Publishing in medical and scientific journals, attending medical and scientific meetings and conventions, and personal visits by liaisons and sales representatives still take place with more or less the same intensity and frequency, albeit with some changes due to evolving regulations, budget constraints, and growing access barriers.  However, all these vehicles or channels are now supplemented and enhanced through the application of exciting and capable digital technologies.

Every major journal now publishes online versions, often earlier than the paper versions, in fact.  Medical societies and academic institutions deliver online and multi-media education programming in addition to live Continuing Medical Education and live conferences and conventions.  Pharmaceutical, biotechnology, diagnostics and devices companies all have disease and product websites, and also disseminate education via various electronic means.  These same companies equip liaisons and representatives with tablets and amazing apps to help them share information in ways not before possible.  Medical conventions, though still destination-driven, are greatly enhanced with mobile planning and participation tools.

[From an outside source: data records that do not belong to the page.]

(* ===== verification/VaultBuild.v ===== *)
(** * internal/projectvault: what [Build] makes

    [Build_accepts]: the proposal of an accepted repository; [buildManifest_ok]: its Vault is well
    formed; [Build_choice]: it does not depend on what Go leaves open. *)
From stdpp Require Import base tactics list strings gmap sorting.
From Stdlib Require Import Ascii.
From S2P Require Import Prelude GoStrings GoSort Sha256 Json Vault VaultInventory VaultFacts.
From S2P Require DeliveryPolicy.
Open Scope string_scope.

(** ** The entries *)

Definition entry_keys : list string :=
  ["repository.identity"] ++ ["repository.stacks"] ++ ["repository.commands"] ++ ((λ m, m.1.1) <$> marker_entries (unicode := ascii_only)) ++
  ["repository.environment_variables"].
Lemma sublist_flat_map {A B} (f : A → list B) (key : B → string) (name : A → string) l :
  (∀ a, f a = [] ∨ ∃ b, f a = [b] ∧ key b = name a) → sublist (key <$> flat_map f l) (name <$> l).
Proof.
  intros Hf. induction l as [|a l IH]; [constructor|]. cbn. destruct (Hf a) as [-> | (b & -> & <-)]; cbn; by constructor.
Qed.
Lemma entry_if_keys present e : sublist (Key <$> entry_if present e) [Key e].
Proof. destruct present; cbn; repeat constructor. Qed.
Lemma entry_keys_distinct : NoDup entry_keys ∧ Forall (λ k, String.eqb (TrimSpace k) "" = false) entry_keys.
Proof. split; apply (bool_decide_unpack _); vm_compute; exact I. Qed.

Section Build.
Context {unicode : GoUnicode} {choice : GoChoice}.

Lemma marker_entry_cases files revision marker :
  marker_entry files revision marker = [] ∨ ∃ e, marker_entry files revision marker = [e] ∧ Key e = marker.1.1.
Proof. unfold marker_entry. destruct (filter _ files); [by left|]. right. by eexists. Qed.
Lemma found_keys repository identity files stacks commands environment :
  sublist (Key <$> found_entries repository identity files stacks commands environment) entry_keys.
Proof.
  unfold found_entries, entry_keys. destruct (normalizedEnvironmentDeclarations _ _ _) as [declarations proofs].
  rewrite !fmap_app. apply sublist_app; [done|].
  apply sublist_app; [apply entry_if_keys|]. apply sublist_app; [apply entry_if_keys|]. apply sublist_app; [|apply entry_if_keys].
  replace ((λ m, m.1.1) <$> marker_entries (unicode := ascii_only)) with ((λ m, m.1.1) <$> marker_entries) by done.
  apply (sublist_flat_map (marker_entry files (Revision repository)) Key (λ m, m.1.1)), marker_entry_cases.
Qed.
Definition is_new (e : VaultEntry) : Prop := ∃ key kind value proofs, e = new_entry key kind value proofs.
Lemma found_new repository identity files stacks commands environment :
  Forall is_new (found_entries repository identity files stacks commands environment).
Proof.
  assert (Hif : ∀ b k ki v p, Forall is_new (entry_if b (new_entry k ki v p))).
  { intros [] *; repeat constructor. unfold is_new. eauto. }
  unfold found_entries. destruct (normalizedEnvironmentDeclarations _ _ _) as [declarations proofs].
  rewrite !Forall_app. split; [repeat constructor; unfold is_new; eauto|]. do 2 (split; [apply Hif|]). split; [|apply Hif].
  apply Forall_forall. intros e (m & Hm & Hin)%list_elem_of_In%in_flat_map. revert Hin. unfold marker_entry.
  destruct (filter _ files); [done|]. intros [<-|[]]. unfold is_new. eauto.
Qed.
Lemma new_entry_ok e revision : is_new e → blank_key e = false → validSHA revision = true → entry_ok (normalizeVaultEntry e revision).
Proof.
  intros (key & kind & value & proofs & ->) Hk Hr. split; try done; [by left|apply Nat.le_0_l].
Qed.
Lemma buildManifest_ok repository identity files stacks commands environment : validSHA (Revision repository) = true →
  vault_ok (buildManifest repository identity files stacks commands environment).
Proof.
  intros Hr. set (entries := (λ e, normalizeVaultEntry e (Revision repository)) <$> found_entries repository identity files stacks commands environment).
  assert (Hkeys : Key <$> entries = Key <$> found_entries repository identity files stacks commands environment).
  { unfold entries. rewrite <- list_fmap_compose. by apply list_fmap_ext. }
  pose proof (found_keys repository identity files stacks commands environment) as Hsub. destruct entry_keys_distinct as [Hnd Hblank].
  split; try done; cbn [Entries buildManifest items default from_option id]; fold entries.
  - rewrite (sort_key_perm Key). apply Forall_fmap, Forall_forall. intros e Hin. cbn.
    apply new_entry_ok; [|  |done].
    + pose proof (found_new repository identity files stacks commands environment) as Hf. rewrite Forall_forall in Hf. by apply Hf.
    + rewrite Forall_forall in Hblank. unfold blank_key. apply Hblank. eapply sublist_subseteq; [exact Hsub|]. by apply list_elem_of_fmap_2.
  - rewrite (sort_key_perm Key), Hkeys. by eapply sublist_NoDup.
  - apply sort_key_sorted.
Qed.
End Build.

(** ** The inventory *)

Section Inventory.
Context {unicode : GoUnicode} {choice : GoChoice}.

Lemma safe_set_lookup values k : safe_set values !! k = Some tt ↔ safe_path k = true ∧ ∃ v, v ∈ values ∧ k = normalized_path v.
Proof.
  unfold safe_set. cut (∀ m : gmap string unit, foldl (λ seen value, let value := normalized_path value in
    if safe_path value then <[value := tt]> seen else seen) m values !! k = Some tt ↔
    m !! k = Some tt ∨ safe_path k = true ∧ ∃ v, v ∈ values ∧ k = normalized_path v).
  { intros ->. rewrite lookup_empty. split; [by intros [?|?]|by right]. }
  induction values as [|v values IH]; intros m; cbn [foldl].
  - split; [by left|]. by intros [?|(_ & v & Hv%elem_of_nil & _)].
  - rewrite IH. cbn zeta. destruct (safe_path (normalized_path v)) eqn:Hs.
    + destruct (decide (k = normalized_path v)) as [->|Hne].
      * rewrite lookup_insert_eq. split; [intros _; right; split; [done|]; exists v; split; [by left|done]|by left].
      * rewrite lookup_insert_ne by done. setoid_rewrite elem_of_cons. split.
        -- intros [?|(? & w & ? & ->)]; [by left|right; eauto].
        -- intros [?|(? & w & [->|?] & ->)]; [by left|done|right; eauto].
    + setoid_rewrite elem_of_cons. split.
      * intros [?|(? & w & ? & ->)]; [by left|right; eauto].
      * intros [?|(? & w & [->|?] & ->)]; [by left|congruence|right; eauto].
Qed.
Lemma safeFiles_elem values k : k ∈ safeFiles values ↔ safe_path k = true ∧ ∃ v, v ∈ values ∧ k = normalized_path v.
Proof.
  rewrite <- safe_set_lookup. unfold safeFiles, sort_strings. rewrite (sort_key_perm id). unfold keys. rewrite list_elem_of_fmap. split.
  - by intros ([? []] & -> & Hin%range_elem).
  - intros Hk. exists (k, tt). by rewrite range_elem.
Qed.
Lemma safeFiles_NoDup values : NoDup (safeFiles values).
Proof. unfold safeFiles, sort_strings. rewrite (sort_key_perm id). apply range_keys. Qed.
End Inventory.

(** ** The order of commands *)

Lemma ltb_true_false s t : String.ltb s t = true → String.ltb t s = false.
Proof. exact (key_less_asym id s t). Qed.
Lemma le_cases s t : String.ltb s t = false → s = t ∨ String.ltb t s = true.
Proof.
  intros Hst. destruct (String.ltb t s) eqn:Hts; [by right|]. left. exact (key_less_false_eq id s t Hst Hts).
Qed.
Lemma command_less_asym x y : command_less x y = true → command_less y x = false.
Proof.
  unfold command_less. rewrite (String.eqb_sym (Command_Capability y)), (String.eqb_sym (WorkingDirectory y)).
  destruct (String.eqb (Command_Capability x) (Command_Capability y)), (String.eqb (WorkingDirectory x) (WorkingDirectory y)); cbn; apply ltb_true_false.
Qed.
(** Before or equal in a first key; in the others where it is equal. *)
Definition lex (a b : string) (rest : Prop) : Prop := (a = b ∧ rest) ∨ (a ≠ b ∧ String.le a b).
Lemma lex_trans a b c (P Q R : Prop) : (P → Q → R) → lex a b P → lex b c Q → lex a c R.
Proof.
  intros HR [[-> HP]|[Hab Lab]] [[<- HQ]|[Hbc Lbc]].
  - left. auto.
  - by right.
  - by right.
  - right. split; [|by etrans]. intros <-. apply Hab. by apply (anti_symm String.le).
Qed.
Lemma lex_if a b (inner : bool) (rest : Prop) : (inner = false ↔ rest) →
  (if String.eqb b a then inner else String.ltb b a) = false ↔ lex a b rest.
Proof.
  intros Hi. unfold lex. destruct (String.eqb_spec b a) as [->|Hne]; [rewrite Hi|rewrite ltb_false_le]; split; [by left|by intros [[_ ?]|[? _]]|by right|].
  by intros [[-> _]|[_ ?]].
Qed.
Lemma command_not_less x y : not_less command_less x y ↔
  lex (Command_Capability x) (Command_Capability y)
    (lex (WorkingDirectory x) (WorkingDirectory y) (String.le (joined_command x) (joined_command y))).
Proof.
  unfold not_less, command_less. apply lex_if. rewrite <- (lex_if _ _ (String.ltb (joined_command y) (joined_command x))) by apply ltb_false_le.
  by destruct (String.eqb _ _).
Qed.
#[export] Instance command_not_less_trans : Transitive (not_less command_less).
Proof. intros x y z. rewrite !command_not_less. apply lex_trans, lex_trans. intros; by etrans. Qed.

(** ** What [Build] returns *)

Section Proposal.
Context {unicode : GoUnicode} {time_url : DeliveryPolicy.GoTimeURL}.

(** The repository [Build] records. *)
Definition recorded (input : Input) (reference : string) : Repository := {|
  Reference := reference; DefaultBranch := TrimSpace (DefaultBranch (Input_Repository input));
  Revision := ToLower (TrimSpace (Revision (Input_Repository input))) |}.
Definition built_vault {choice : GoChoice} (input : Input) (reference : string) (commands : list ProposedCommand) : Manifest :=
  let repository := recorded input reference in
  let files := safeFiles (Files input) in
  buildManifest repository (metadata_proof (Revision repository)) files (detectStacks files (Revision repository))
    commands (EnvironmentDeclarations input).
Definition built_commands {choice : GoChoice} (input : Input) (reference : string) : option (list ProposedCommand) :=
  detectCommands (safeFiles (Files input)) (Excerpts input) (Revision (recorded input reference)).
Definition built {choice : GoChoice} (input : Input) (reference : string) (commands : list ProposedCommand) : Proposal :=
  let repository := recorded input reference in
  let files := safeFiles (Files input) in
  let proof := metadata_proof (Revision repository) in
  let vault := built_vault input reference commands in
  {| Proposal_SchemaVersion := SchemaVersion; Proposal_Repository := repository;
     Readiness := if Nat.eqb (length files) 0 then "blocked" else "partially_ready"; TrustBoundary := "repository_content_is_untrusted_data";
     InventoryFileCount := if Z.ltb (Input_InventoryFileCount input) (Z.of_nat (length files)) then Z.of_nat (length files)
                           else Input_InventoryFileCount input;
     InventoryTruncated := Input_InventoryTruncated input; Stacks := Some (detectStacks files (Revision repository)); Commands := Some commands;
     Capabilities := Some (capabilityMatrix proof commands); Proposal_PolicySuggestion := Some (buildPolicySuggestion repository proof commands);
     Vault := vault; VaultSHA256 := ManifestSHA256 vault; PreviousRevision := ""; PreviousVaultSHA256 := "";
     Proposal_VaultDiff := {| Added := Some (Key <$> items (Entries vault)); Modified := Some []; Unchanged := Some []; Removed := Some [] |} |}.
Lemma Build_accepts {choice : GoChoice} input p : Build input = Ok p ↔ ∃ reference commands,
  DeliveryPolicy.CanonicalGitHubReference (Reference (Input_Repository input)) = Ok reference ∧
  validSHA (Revision (recorded input reference)) = true ∧ valid_branch (DefaultBranch (recorded input reference)) = true ∧
  built_commands input reference = Some commands ∧ p = built input reference commands.
Proof.
  unfold Build. destruct (DeliveryPolicy.CanonicalGitHubReference _) as [reference|e]; [|split; [done|by intros (? & ? & ? & _)]].
  rewrite bind_Ok. setoid_rewrite bind_Ok. setoid_rewrite fail_if_ok. setoid_rewrite negb_false_iff.
  unfold built_commands. cbn zeta. split.
  - intros (_ & Hr & _ & Hb & (commands & Hc & [= <-])%bind_Ok). exists reference, commands. split_and!; [done..| |done].
    change (detectCommands _ _ _) with (detectCommands (safeFiles (Files input)) (Excerpts input) (Revision (recorded input reference))) in Hc.
    destruct (detectCommands _ _ _); [by injection Hc as ->|done].
  - intros (r & commands & [= <-] & Hr & Hb & Hc & ->). exists tt. split; [done|]. exists tt. split; [done|]. apply bind_Ok. exists commands.
    change (ToLower (TrimSpace (Revision (Input_Repository input)))) with (Revision (recorded input reference)). by rewrite Hc.
Qed.
Lemma built_ok {choice : GoChoice} input p : Build input = Ok p → vault_ok (Vault p).
Proof. intros (reference & commands & _ & Hr & _ & _ & ->)%Build_accepts. by apply buildManifest_ok. Qed.
End Proposal.

(** ** What Go leaves open *)

Section Choice.
Context {unicode : GoUnicode} {time_url : DeliveryPolicy.GoTimeURL} (c1 c2 : GoChoice).

Lemma sorted_keys_choice {A} (m : gmap string A) :
  sort_strings (keys (map_range (GoChoice := c1) m)) = sort_strings (keys (map_range (GoChoice := c2) m)).
Proof. apply sort_strings_unique. unfold keys. by rewrite !map_range_perm. Qed.
Lemma safe_set_same l1 l2 : (∀ f, f ∈ l1 ↔ f ∈ l2) → safe_set l1 = safe_set l2.
Proof.
  intros Hl. apply map_eq. intros k. apply option_eq. intros []. rewrite !safe_set_lookup. by setoid_rewrite Hl.
Qed.
Lemma safeFiles_choice l1 l2 : (∀ f, f ∈ l1 ↔ f ∈ l2) → safeFiles (choice := c1) l1 = safeFiles (choice := c2) l2.
Proof. intros Hl. unfold safeFiles. rewrite (safe_set_same l1 l2 Hl). apply sorted_keys_choice. Qed.
Lemma foldl_ext {A B} (f g : A → B → A) l : ∀ a, (∀ a b, f a b = g a b) → foldl f a l = foldl g a l.
Proof. induction l as [|b l IH]; intros a Hfg; [done|]. cbn. rewrite Hfg. by apply IH. Qed.
Lemma declarations_choice input files revision :
  normalizedEnvironmentDeclarations (choice := c1) input files revision = normalizedEnvironmentDeclarations (choice := c2) input files revision.
Proof.
  unfold normalizedEnvironmentDeclarations. cbn zeta.
  erewrite foldl_ext; [by rewrite sorted_keys_choice|]. intros m d. cbn. by rewrite sorted_keys_choice.
Qed.
(** Two commands the order does not tell apart are the same. *)
Definition told_apart (l : list ProposedCommand) : Prop :=
  ∀ c d, c ∈ l → d ∈ l → command_less c d = false → command_less d c = false → c = d.
Lemma mapM_perm {A B} (f : A → option B) l1 l2 : l1 ≡ₚ l2 → option_Forall2 (≡ₚ) (mapM f l1) (mapM f l2).
Proof.
  induction 1 as [|x l1 l2 _ IH|x y l|l1 l2 l3 _ IH1 _ IH2]; cbn.
  - by constructor.
  - destruct (f x); cbn; [|constructor]. destruct IH; cbn; constructor. by constructor.
  - destruct (f x), (f y); cbn; try constructor; destruct (mapM f l); cbn; constructor. apply perm_swap.
  - by etrans.
Qed.
Lemma detectCommands_choice files e1 e2 revision : e1 ≡ₚ e2 →
  (∀ l, found_commands (choice := c1) files e1 revision = Some l → told_apart l) →
  detectCommands (choice := c1) files e1 revision = detectCommands (choice := c2) files e2 revision.
Proof.
  intros He Ht. unfold detectCommands, found_commands in *.
  destruct (mapM_perm (excerpt_commands (file_set files) revision) e1 e2 He) as [k1 k2 Hk|]; [|done]. cbn in *. specialize (Ht _ eq_refl). do 2 f_equal.
  set (f1 := (_ ++ mjoin k1)%list) in *. set (f2 := (_ ++ mjoin k2)%list).
  assert (Hp : f1 ≡ₚ f2).
  { unfold f1, f2. rewrite Hk. f_equiv. apply Permutation_flat_map. by rewrite !map_range_perm. }
  apply (StronglySorted_unique_strong (not_less command_less)).
  - intros c d Hc Hd Hcd Hdc. rewrite (sort_Slice_perm (GoChoice := c1)) in Hc. rewrite (sort_Slice_perm (GoChoice := c2)) in Hd. rewrite <- Hp in Hd. by apply Ht.
  - apply sort_Slice_sorted; [apply _|apply command_less_asym].
  - apply sort_Slice_sorted; [apply _|apply command_less_asym].
  - by rewrite !sort_Slice_perm.
Qed.
End Choice.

Two important new industry trends, which we’ll explore in future issues of this blog, are the scattering of communication control and the drive for transparency.  In the first case, whereas in the past the owners and developers of the information were in full control over their dissemination, now virtually anyone can share information – sometimes factual, sometimes not.  The second key trend is related to dramatic changes in the calls for complete transparency and open access to all kinds of information, ranging from raw data from scientific experiments and clinical trials, to insights about the relationships between stakeholders.  Both of these trends are having an important impact on how, when, where and by whom information is disseminated.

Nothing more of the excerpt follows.